**Problem to work on**
A verbatim reproduction of the lines below, from the line containing "(** A node that has come from a peer. *)" through the line containing "intros He [Hw", both ends included, is the whole required output.

**Data**

━━━

(** ** Adding nodes *)

Context (f : option SyncFilter) (Hf : forall f', f = Some f' -> Lawful M P f').

Lemma fetch_filter env mp h o env' :
  Env_right env -> fetchNodeNT_filter env mp f h = (o, env') -> Env_right env' /\ forall n, o = Some n -> Right h n.
Proof.
  intros He. unfold fetchNodeNT_filter. destruct (fetchNodeNT (se_db env) mp h) as [n|] eqn:E.
  { intros [= <- <-]. split; [done|]. intros n' [= <-]. by eapply fetch_Right. }
  destruct f as [f'|]; [|by intros [= <- <-]]. specialize (Hf f' eq_refl). unfold checkFilter.
  destruct (sf_getNode f' env h) as [[data|] env1] eqn:Eg; destruct (lf_get M P _ _ _ _ He Eg) as [He1 Hd];
    [|by intros [= <- <-]].
  specialize (Hd data eq_refl). destruct (makeFromPrefix data h) as [n|] eqn:Em; [|by intros [= <- <-]]. intros [= <- <-].
  split; [by apply lf_got|]. intros n' [= <-]. by apply Hd.
Qed.

Lemma canonicalize_Part d n m b c c' n' :
  Part d (Inner n) m -> m <> ∅ -> 0 <= b < 16 -> Part (S d) c (sub d b m) -> canonicalizeChild b c n = (c', n') ->
  Part d (Inner n') m /\ Part (S d) c' (sub d b m).
Proof.
  unfold canonicalizeChild. intros HPt Hne Hb Hc. destruct (getChild n b) as [x|] eqn:E.
  - intros [= <- <-]. split; [done | by eapply Part_getChild].
  - intros [= <- <-]. split; [|done]. destruct (kept c); [by apply Part_share | done].
Qed.

Lemma descend_Part d n m b env mp o n' env' :
  At d m -> Part d (Inner n) m -> isEmptyBranch n b = false -> 0 <= b < 16 -> Env_right env ->
  descend_filter env mp f n b = (o, n', env') ->
  Env_right env' /\ Part d (Inner n') m /\ (forall c, o = Some c -> Part (S d) c (sub d b m))
  /\ (o = None -> n' = n /\ getChild n b = None).
Proof.
  intros Hat HPt He Hb Henv. unfold descend_filter. destruct (Part_children d n m b HPt He) as (Hne & _ & _ & _).
  destruct (getChild n b) as [c|] eqn:E.
  { intros [= <- <- <-]. split_and!; [done | done | | done]. intros c' [= <-]. by eapply Part_getChild. }
  destruct (fetchNodeNT_filter env mp f (getChildHash n b)) as [[c|] env1] eqn:Ef; apply fetch_filter in Ef as [He1 HR]; [|done| |done].
  - specialize (HR c eq_refl). pose proof (Right_child d n m b c Hat HPt He Hb HR) as Hc.
    destruct (canonicalizeChild b c n) as [c' n1] eqn:Ec. apply (canonicalize_Part d n m b c) in Ec as [H1 H2]; try done.
    intros [= <- <- <-]. split_and!; [done | done | | done]. by intros c'' [= <-].
  - by intros [= <- <- <-].
Qed.

Lemma relink_Part d n m b c :
  Part d (Inner n) m -> m <> ∅ -> 0 <= b < 16 -> Part (S d) c (sub d b m) -> Part d (Inner (relink b c n)) m.
Proof. unfold relink. intros. destruct (getChild n b); [by apply Part_share | done]. Qed.

(** A node that has come from a peer. *)
Definition Arrived (n : Node) : Prop := Wire n /\ P (node_preimage n).

Lemma tell_right env h n : Env_right env -> Arrived n -> h = getNodeHash n -> Env_right (tell f h n env).
Proof.
  intros He [Hw Hin] ->. unfold tell. destruct f as [f'|]; [|done]. specialize (Hf f' eq_refl). apply lf_got; [done | done|].
  by apply (Wire_data Hrange Hchain M HMc HM0 P HP).
Qed.

Lemma add_known_Part fuel mp fb nn target d n m id env r bad n' env' :
  At d m -> Part d n m -> ni_depth id = Z.of_nat d -> Env_right env -> (forall x, nn = Some x -> Arrived x) ->
  add_known fuel mp f fb nn target env n id = (r, bad, n', env') -> Part d n' m /\ Env_right env'.
Proof.
  intros Hat HPt Hid He Hnn. revert d n m id env r bad n' env' Hat HPt Hid He.
  induction fuel as [|fuel IH]; intros d n m id env r bad n' env' Hat HPt Hid He; cbn [add_known]; [by intros [= <- <- <- <-]|].
  destruct n as [t|n]; [by intros [= <- <- <- <-]|]. destruct (_ || _); [by intros [= <- <- <- <-]|].
  destruct (isEmptyBranch n _) eqn:Eb; [by intros [= <- <- <- <-]|]. destruct (Part_children d n m _ HPt Eb) as (Hne & Hd & Hs & Hh).
  rewrite (selectBranch_nibble id _ d) in * by done. pose proof (nibble_range d (ni_nodeID target)) as Hb. set (b := nibble d _) in *.
  destruct (fb_cache _ _); [by intros [= <- <- <- <-]|].
  destruct (descend_filter env mp f n b) as [[o n1] env1] eqn:Ed. apply (descend_Part d n m b) in Ed as (He1 & HP1 & Hc & Hnone); try done.
  destruct o as [c|].
  - destruct (add_known fuel mp f fb nn target env1 c _) as [[[r1 bad1] c1] env2] eqn:Ea.
    apply (IH (S d) c (sub d b m)) in Ea as [HPc He2]; [|by apply (At_child d n) | by apply Hc | by apply child_depth | done].
    intros [= <- <- <- <-]. split; [by apply relink_Part | done].
  - destruct nn as [x|]; [|by intros [= <- <- <- <-]]. specialize (Hnn x eq_refl). destruct (Z.eqb_spec (getChildHash n b) (getNodeHash x)) as [Ex|];
      [|by intros [= <- <- <- <-]]. simpl. destruct (negb _); [by intros [= <- <- <- <-]|]. destruct (negb _); [by intros [= <- <- <- <-]|].
    assert (Hx : Part (S d) x (sub d b m)).
    { destruct Hnn as [Hw Hin]. apply (Right_child d n m b); try done. rewrite Ex. by apply (Wire_Right Hrange Hchain M HMc HM0 P HP). }
    destruct (Hnone eq_refl) as [-> Hg]. unfold canonicalizeChild. rewrite Hg. intros [= <- <- <- <-].
    split; [|by apply tell_right]. destruct (kept x); [by apply Part_share | done].
Qed.

Lemma addKnownNode_Part env mp fb id raw r mp' env' :
  Part 0 (mp_root mp) M -> Env_right env -> Forall is_byte raw -> (forall n, makeFromWire raw = Done (Some n) -> P (node_preimage n)) ->
  addKnownNode env mp f fb id raw = Done (r, mp', env') -> Part 0 (mp_root mp') M /\ Env_right env'.
Proof.
  intros HPt He Hb Hin. unfold addKnownNode. destruct (negb _); [by intros [= <- <- <-]|].
  destruct (makeFromWire raw) as [nn|] eqn:En; [|done]. rewrite bind_done.
  destruct (add_known _ _ _ _ _ _ _ _ _) as [[[r1 bad] n1] env1] eqn:Ea. apply (add_known_Part _ _ _ _ _ 0 _ M) in Ea as [H1 H2]; try done.
  - intros [= <- <- <-]. split; [by destruct bad | done].
  - intros x ->. split; [by eapply makeFromWire_Wire | by apply Hin].
Qed.

Lemma addRootNode_Part env mp raw r mp' env' :
  getNodeHash (mp_root mp) = 0 -> Env_right env -> Forall is_byte raw -> (forall n, makeFromWire raw = Done (Some n) -> P (node_preimage n)) ->
  addRootNode env mp f (root_hash M) raw = Done (r, mp', env') ->
  Env_right env' /\ (mp' = mp \/ Part 0 (mp_root mp') M).
Proof.
  intros H0 He Hb Hin. unfold addRootNode. rewrite H0. simpl. destruct (makeFromWire raw) as [[n|]|] eqn:En; [| |done]; rewrite bind_done.
  - destruct (Z.eqb_spec (getNodeHash n) (root_hash M)) as [Eh|]; simpl; [|intros [= <- <- <-]; split; [done | by left]].
    assert (Ha : Arrived n) by (split; [by eapply makeFromWire_Wire | by apply Hin]).
    intros [= <- <- <-]. split; [by apply tell_right|]. right. destruct (isLeaf n); simpl; unfold constant;
      by apply (Wire_Right Hrange Hchain M HMc HM0 P HP n (proj1 Ha) (proj2 Ha)).
  - intros [= <- <- <-]. split; [done | by left].
Qed.

(** ** Lookup *)

Lemma Part_root_pos n : Part 0 n M -> 0 < getNodeHash n.
Proof.
  clear Hf f HP P. intros HPt. inversion HPt as [d t Ht E1 E2|d n' Hi1 Hi2 Hi3|d n' m' H1 H2 H3 H4 H5 H6 H7 H8]; subst; simpl; [|done|].
  - rewrite Ht. apply value_hash_pos; [done|]. destruct (HMc (leaf_key t) (leaf_value t)) as [Hp _]; [|done]. by rewrite lookup_singleton_eq.
  - rewrite H7, node_hash_inner by (done || lia). by apply inner_hash_pos.
Qed.

Lemma walk_Part fuel env mp k d n m id stack r st :
  Env_right env -> At d m -> Part d n m -> ni_depth id = Z.of_nat d -> walk fuel (se_db env) mp k n id stack = Done (r, st) ->
  match r with
  | Some t => m !! k = if it_key (tr_item t) =? k then Some (leaf_value t) else None
  | None => m !! k = None
  end.
Proof.
  intros He. revert d n m id stack. induction fuel as [|fuel IH]; intros d n m id stack Hat HPt Hid.
  all: destruct n as [t|n]; cbn [walk].
  1, 3: intros [= <- <-]; inversion HPt; subst; fold (leaf_key t); destruct (Z.eqb_spec (leaf_key t) k) as [<-|];
    [by rewrite lookup_singleton_eq | by rewrite lookup_singleton_ne].
  1: done.
  destruct (isEmptyBranch n (selectBranch id k)) eqn:Eb.
  - intros [= <- <-]. inversion HPt as [|d' n' Hi1 Hi2 Hi3|d' n' m' H1 H2 H3 H4 H5 H6 H7 H8]; subst; [done|].
    rewrite (selectBranch_nibble id k d) in Eb by done. rewrite <- (sub_own d). destruct (decide (sub d (nibble d k) m = ∅)) as [->|Hn]; [done|].
    rewrite H5 in Eb; [done | apply nibble_range | done].
  - destruct (Part_children d n m _ HPt Eb) as (Hne & Hd & Hs & Hh). rewrite (selectBranch_nibble id k d) in * by done.
    pose proof (nibble_range d k) as Hb. unfold descendThrow. destruct (descend (se_db env) mp n (nibble d k)) as [c|] eqn:Ec; [|done].
    rewrite bind_done. intros Hw. apply (IH (S d) c (sub d (nibble d k) m)) in Hw; [by rewrite sub_own in Hw | by apply (At_child d n) | |by apply child_depth].
    unfold descend in Ec. destruct (getChild n (nibble d k)) as [c'|] eqn:Eg; [injection Ec as ->; by eapply Part_getChild|].
    apply fetch_Right in Ec; [|done]. by apply (Right_child d n).
Qed.

Lemma findKey_Part env mp k r :
  Env_right env -> Part 0 (mp_root mp) M -> findKey (se_db env) mp k = Done r ->
  match r with Some t => leaf_key t = k /\ M !! k = Some (leaf_value t) | None => M !! k = None end.
Proof.
  intros He HPt. unfold findKey, walkTowardsKey. generalize max_depth. intros fuel. destruct (walk _ _ _ _ _ _ _) as [[o st]|] eqn:Ew; [|done].
  rewrite bind_done. apply (walk_Part fuel env mp k 0 _ M) in Ew; try done. intros [= <-].
  destruct o as [t|]; [|done]. unfold leaf_key. destruct (Z.eqb_spec (it_key (tr_item t)) k); done.
Qed.

End Fill.

(** ** Messages *)

(** What a peer sends: a root, or a node for a place, with what is marked as complete at
    the time. *)
Inductive PeerNode := RootNode (raw : Bytes) | KnownNode (fb : FullBelow) (id : SHAMapNodeID) (raw : Bytes).

Definition raw_of (p : PeerNode) : Bytes := match p with RootNode raw => raw | KnownNode _ _ raw => raw end.

Section Messages.

Context {HA : Hashers}.

Definition add_peer_node (f : option SyncFilter) (hash : Z) (p : PeerNode) (env : SyncEnv) (mp : SHAMap) : MapRes (SHAMapAddNode * SHAMap * SyncEnv) :=
  match p with
  | RootNode raw => addRootNode env mp f hash raw
  | KnownNode fb id raw => addKnownNode env mp f fb id raw
  end.

(** An exception leaves everything as it was. *)
Definition take_node (f : option SyncFilter) (hash : Z) (s : SHAMap * SyncEnv) (p : PeerNode) : SHAMap * SyncEnv :=
  match add_peer_node f hash p s.2 s.1 with Done (_, mp, env) => (mp, env) | Fault _ => s end.

Definition take_nodes (f : option SyncFilter) (hash : Z) (s : SHAMap * SyncEnv) (ps : list PeerNode) : SHAMap * SyncEnv :=
  fold_left (take_node f hash) ps s.

(** A store under whose hashes there are nodes with these hashes. *)
Definition known_store (P : Preimage -> Prop) (s : gmap Z Bytes) : Prop :=
  forall h data, s !! h = Some data -> exists n, Wire n /\ P (node_preimage n) /\ data = addRaw n snfPREFIX /\ h = getNodeHash n.

Record known_env (P : Preimage -> Prop) (env : SyncEnv) : Prop := {
  ke_db : known_store P (se_db env);
  ke_cache : known_store P (se_cache env);
  ke_packs : forall h data, se_packs env !! h = Some data -> P (chainHashTypeG, data);
  ke_txns : forall h raw, se_txns env !! h = Some raw -> txn_known P h raw
}.

Definition known_node (P : Preimage -> Prop) (p : PeerNode) : Prop :=
  Forall is_byte (raw_of p) /\ forall n, makeFromWire (raw_of p) = Done (Some n) -> P (node_preimage n).

Context (Hrange : hash_range) (Hchain : chainHashTypeG <> sha3).
Context (M : Items) (HMc : map_Forall codable M) (HM0 : M <> ∅).
Context (P : Preimage -> Prop) (HP : unmistakable M P).

Lemma known_store_right s : known_store P s -> store_right M s.
Proof. intros Hs h data Hl. destruct (Hs h data Hl) as (n & Hw & Hin & -> & ->). by apply (Wire_data Hrange Hchain M HMc HM0 P HP). Qed.

Lemma known_env_right env : known_env P env -> Env_right M P env.
Proof. intros [H1 H2 H3 H4]. split; [by apply known_store_right.. | done | done]. Qed.

(** A map that is being filled. *)
Definition Filling (s : SHAMap * SyncEnv) : Prop :=
  Env_right M P s.2 /\ ((exists q, mp_root s.1 = Inner (inner_new q)) \/ Part 0 (mp_root s.1) M).

Context (f : option SyncFilter) (Hf : forall f', f = Some f' -> Lawful M P f').

Lemma add_known_new fuel mp fb nn id env q iid :
  exists r, add_known fuel mp f fb nn id env (Inner (inner_new q)) iid = (r, false, Inner (inner_new q), env).
Proof.
  destruct fuel as [|fuel]; cbn [add_known]; [by eexists|]. destruct (_ || _); [by eexists|]. unfold isEmptyBranch. simpl. rewrite Z.bits_0. by eexists.
Qed.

━━━

**Result of this exercise**
(** A node that has come from a peer. *)
Definition Arrived (n : Node) : Prop := Wire n /\ P (node_preimage n).

Lemma tell_right env h n : Env_right env -> Arrived n -> h = getNodeHash n -> Env_right (tell f h n env).
Proof.
  intros He [Hw Hin] ->. unfold tell. destruct f as [f'|]; [|done]. specialize (Hf f' eq_refl). apply lf_got; [done | done|].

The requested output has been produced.